* [TASK OBJECTIVE]: Pull every line with "Import" from the material.

* [EXCERPTED RECORDS]:

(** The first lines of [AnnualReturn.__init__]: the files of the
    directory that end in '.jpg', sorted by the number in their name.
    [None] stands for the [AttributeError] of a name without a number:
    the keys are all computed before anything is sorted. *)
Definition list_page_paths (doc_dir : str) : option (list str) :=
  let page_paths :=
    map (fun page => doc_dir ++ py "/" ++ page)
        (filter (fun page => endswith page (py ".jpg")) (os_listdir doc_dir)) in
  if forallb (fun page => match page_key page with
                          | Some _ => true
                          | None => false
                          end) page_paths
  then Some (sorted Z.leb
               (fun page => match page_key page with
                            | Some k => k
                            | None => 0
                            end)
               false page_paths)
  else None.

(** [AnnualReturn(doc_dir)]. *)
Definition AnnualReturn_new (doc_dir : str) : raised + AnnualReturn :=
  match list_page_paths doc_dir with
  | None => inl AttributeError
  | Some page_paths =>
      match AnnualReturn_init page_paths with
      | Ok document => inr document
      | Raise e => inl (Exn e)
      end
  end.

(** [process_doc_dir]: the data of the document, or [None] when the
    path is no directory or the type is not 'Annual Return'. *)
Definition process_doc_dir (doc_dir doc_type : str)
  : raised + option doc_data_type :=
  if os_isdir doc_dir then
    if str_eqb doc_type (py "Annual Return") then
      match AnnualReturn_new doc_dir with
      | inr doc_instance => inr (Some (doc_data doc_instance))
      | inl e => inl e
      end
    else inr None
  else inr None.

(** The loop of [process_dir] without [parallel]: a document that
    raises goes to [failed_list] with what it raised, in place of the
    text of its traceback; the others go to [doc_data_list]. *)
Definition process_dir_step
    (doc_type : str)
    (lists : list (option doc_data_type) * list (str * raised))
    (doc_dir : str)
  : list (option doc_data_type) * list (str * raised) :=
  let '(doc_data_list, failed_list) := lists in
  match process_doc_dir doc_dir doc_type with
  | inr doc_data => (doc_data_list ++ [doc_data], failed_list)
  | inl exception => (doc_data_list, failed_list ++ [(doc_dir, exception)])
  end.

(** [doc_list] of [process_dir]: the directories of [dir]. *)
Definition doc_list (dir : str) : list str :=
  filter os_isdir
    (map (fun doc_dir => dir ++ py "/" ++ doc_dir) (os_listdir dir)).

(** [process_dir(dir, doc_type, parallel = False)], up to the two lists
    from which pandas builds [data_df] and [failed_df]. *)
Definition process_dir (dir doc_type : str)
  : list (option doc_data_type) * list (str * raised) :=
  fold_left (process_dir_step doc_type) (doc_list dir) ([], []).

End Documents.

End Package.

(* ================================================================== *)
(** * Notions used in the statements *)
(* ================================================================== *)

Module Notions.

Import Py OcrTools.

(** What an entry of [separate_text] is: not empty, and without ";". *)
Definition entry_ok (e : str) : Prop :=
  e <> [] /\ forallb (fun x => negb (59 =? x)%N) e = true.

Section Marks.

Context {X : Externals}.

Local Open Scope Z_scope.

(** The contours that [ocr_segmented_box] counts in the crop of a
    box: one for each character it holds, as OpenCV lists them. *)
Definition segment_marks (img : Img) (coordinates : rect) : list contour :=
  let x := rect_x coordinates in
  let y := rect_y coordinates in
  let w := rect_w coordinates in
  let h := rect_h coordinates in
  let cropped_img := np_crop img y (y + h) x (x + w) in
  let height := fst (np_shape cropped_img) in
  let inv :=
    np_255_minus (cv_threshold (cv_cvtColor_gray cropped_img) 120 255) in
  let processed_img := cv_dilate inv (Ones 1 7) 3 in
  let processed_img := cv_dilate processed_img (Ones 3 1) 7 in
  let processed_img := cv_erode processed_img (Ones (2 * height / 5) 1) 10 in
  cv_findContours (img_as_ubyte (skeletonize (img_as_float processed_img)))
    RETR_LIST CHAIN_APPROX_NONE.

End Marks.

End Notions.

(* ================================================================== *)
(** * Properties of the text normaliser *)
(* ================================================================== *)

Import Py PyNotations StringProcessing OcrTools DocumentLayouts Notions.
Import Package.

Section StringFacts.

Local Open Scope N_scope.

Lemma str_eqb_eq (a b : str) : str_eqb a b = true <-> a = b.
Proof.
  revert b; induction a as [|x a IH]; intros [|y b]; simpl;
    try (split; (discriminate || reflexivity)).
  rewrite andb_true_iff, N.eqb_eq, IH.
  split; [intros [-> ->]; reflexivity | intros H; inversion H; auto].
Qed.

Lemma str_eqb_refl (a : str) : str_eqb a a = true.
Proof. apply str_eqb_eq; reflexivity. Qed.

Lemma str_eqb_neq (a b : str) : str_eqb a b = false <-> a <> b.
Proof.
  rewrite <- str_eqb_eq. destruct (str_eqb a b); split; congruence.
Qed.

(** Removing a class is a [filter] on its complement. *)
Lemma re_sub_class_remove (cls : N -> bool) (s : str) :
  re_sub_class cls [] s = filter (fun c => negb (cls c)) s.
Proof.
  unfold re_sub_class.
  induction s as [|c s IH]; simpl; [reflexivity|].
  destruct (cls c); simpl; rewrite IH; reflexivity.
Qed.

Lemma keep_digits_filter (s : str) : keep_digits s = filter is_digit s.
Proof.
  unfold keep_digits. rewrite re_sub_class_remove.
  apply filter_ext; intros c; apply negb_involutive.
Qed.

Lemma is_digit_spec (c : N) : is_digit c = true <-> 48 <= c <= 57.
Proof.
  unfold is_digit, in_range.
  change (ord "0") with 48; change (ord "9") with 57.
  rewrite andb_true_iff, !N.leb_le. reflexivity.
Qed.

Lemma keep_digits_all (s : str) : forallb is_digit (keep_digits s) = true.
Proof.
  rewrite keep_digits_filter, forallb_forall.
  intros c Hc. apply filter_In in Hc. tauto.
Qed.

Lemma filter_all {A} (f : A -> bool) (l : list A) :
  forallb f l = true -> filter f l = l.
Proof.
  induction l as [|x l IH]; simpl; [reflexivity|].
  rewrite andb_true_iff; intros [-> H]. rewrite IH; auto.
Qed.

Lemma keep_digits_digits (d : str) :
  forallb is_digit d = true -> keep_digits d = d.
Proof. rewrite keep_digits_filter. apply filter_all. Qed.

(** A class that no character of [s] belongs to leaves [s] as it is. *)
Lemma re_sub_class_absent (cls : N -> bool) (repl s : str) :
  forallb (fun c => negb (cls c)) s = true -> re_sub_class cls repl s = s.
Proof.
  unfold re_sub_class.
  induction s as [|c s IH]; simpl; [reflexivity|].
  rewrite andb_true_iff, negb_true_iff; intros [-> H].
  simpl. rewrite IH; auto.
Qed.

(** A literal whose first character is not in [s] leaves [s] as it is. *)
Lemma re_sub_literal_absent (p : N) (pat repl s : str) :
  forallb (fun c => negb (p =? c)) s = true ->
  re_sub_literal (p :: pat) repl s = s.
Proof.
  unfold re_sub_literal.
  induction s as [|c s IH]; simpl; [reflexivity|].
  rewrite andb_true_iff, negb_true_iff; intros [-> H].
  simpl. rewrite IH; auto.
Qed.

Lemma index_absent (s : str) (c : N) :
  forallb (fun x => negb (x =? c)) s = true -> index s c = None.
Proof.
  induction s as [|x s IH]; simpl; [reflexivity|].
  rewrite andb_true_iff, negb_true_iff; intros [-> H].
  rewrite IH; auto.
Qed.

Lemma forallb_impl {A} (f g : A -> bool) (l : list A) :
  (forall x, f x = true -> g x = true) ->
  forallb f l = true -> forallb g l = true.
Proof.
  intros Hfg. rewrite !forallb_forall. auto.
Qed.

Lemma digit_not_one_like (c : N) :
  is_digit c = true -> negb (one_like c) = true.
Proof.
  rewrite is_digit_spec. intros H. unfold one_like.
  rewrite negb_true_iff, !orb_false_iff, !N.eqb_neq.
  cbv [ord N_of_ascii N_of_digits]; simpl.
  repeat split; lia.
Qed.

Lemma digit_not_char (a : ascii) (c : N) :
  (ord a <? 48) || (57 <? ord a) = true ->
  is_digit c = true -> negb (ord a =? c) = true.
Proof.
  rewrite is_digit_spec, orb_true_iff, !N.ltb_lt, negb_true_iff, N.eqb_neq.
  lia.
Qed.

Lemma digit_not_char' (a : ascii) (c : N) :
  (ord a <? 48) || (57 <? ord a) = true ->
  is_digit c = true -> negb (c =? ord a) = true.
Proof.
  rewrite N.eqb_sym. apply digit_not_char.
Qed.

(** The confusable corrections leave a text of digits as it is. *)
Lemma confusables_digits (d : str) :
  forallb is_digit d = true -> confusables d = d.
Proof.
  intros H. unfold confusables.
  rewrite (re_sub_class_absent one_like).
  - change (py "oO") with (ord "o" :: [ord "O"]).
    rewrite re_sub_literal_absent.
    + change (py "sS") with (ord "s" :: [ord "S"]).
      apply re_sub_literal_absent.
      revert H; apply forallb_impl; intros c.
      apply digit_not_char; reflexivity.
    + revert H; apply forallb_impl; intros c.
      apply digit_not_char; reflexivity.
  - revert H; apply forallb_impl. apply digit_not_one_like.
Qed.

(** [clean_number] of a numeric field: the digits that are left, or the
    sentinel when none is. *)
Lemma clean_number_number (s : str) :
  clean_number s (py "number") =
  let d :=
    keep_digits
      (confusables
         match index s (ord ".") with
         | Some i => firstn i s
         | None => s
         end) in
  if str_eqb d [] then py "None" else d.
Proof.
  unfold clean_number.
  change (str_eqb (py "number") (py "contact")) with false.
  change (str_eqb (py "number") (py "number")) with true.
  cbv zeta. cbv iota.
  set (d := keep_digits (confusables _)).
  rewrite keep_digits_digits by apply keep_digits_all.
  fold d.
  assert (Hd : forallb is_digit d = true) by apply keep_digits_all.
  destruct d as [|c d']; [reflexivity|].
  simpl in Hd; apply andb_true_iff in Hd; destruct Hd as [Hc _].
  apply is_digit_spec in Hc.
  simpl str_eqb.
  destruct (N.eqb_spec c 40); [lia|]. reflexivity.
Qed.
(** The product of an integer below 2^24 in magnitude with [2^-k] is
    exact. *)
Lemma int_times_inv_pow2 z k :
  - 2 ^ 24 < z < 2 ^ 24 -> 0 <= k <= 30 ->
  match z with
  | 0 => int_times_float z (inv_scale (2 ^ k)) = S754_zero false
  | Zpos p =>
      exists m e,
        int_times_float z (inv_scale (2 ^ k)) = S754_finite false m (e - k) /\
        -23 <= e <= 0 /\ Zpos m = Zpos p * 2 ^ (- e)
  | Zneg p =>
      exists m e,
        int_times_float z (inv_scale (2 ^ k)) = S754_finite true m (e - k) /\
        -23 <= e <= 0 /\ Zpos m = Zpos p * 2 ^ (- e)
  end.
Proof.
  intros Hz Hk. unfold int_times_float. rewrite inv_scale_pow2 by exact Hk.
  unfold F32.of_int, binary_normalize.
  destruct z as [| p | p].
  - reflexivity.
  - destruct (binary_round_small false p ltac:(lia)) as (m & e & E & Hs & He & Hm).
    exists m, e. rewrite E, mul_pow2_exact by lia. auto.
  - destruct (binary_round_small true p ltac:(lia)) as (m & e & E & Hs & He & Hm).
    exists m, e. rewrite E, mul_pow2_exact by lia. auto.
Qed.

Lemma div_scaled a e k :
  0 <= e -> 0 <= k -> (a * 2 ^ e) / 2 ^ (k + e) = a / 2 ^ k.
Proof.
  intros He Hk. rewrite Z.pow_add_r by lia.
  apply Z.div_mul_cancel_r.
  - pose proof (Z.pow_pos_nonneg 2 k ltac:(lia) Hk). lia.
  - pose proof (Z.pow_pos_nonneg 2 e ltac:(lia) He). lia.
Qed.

* [OUTPUT OF THE EXERCISE]:
Import Py OcrTools.
Import Py PyNotations StringProcessing OcrTools DocumentLayouts Notions.
Import Package.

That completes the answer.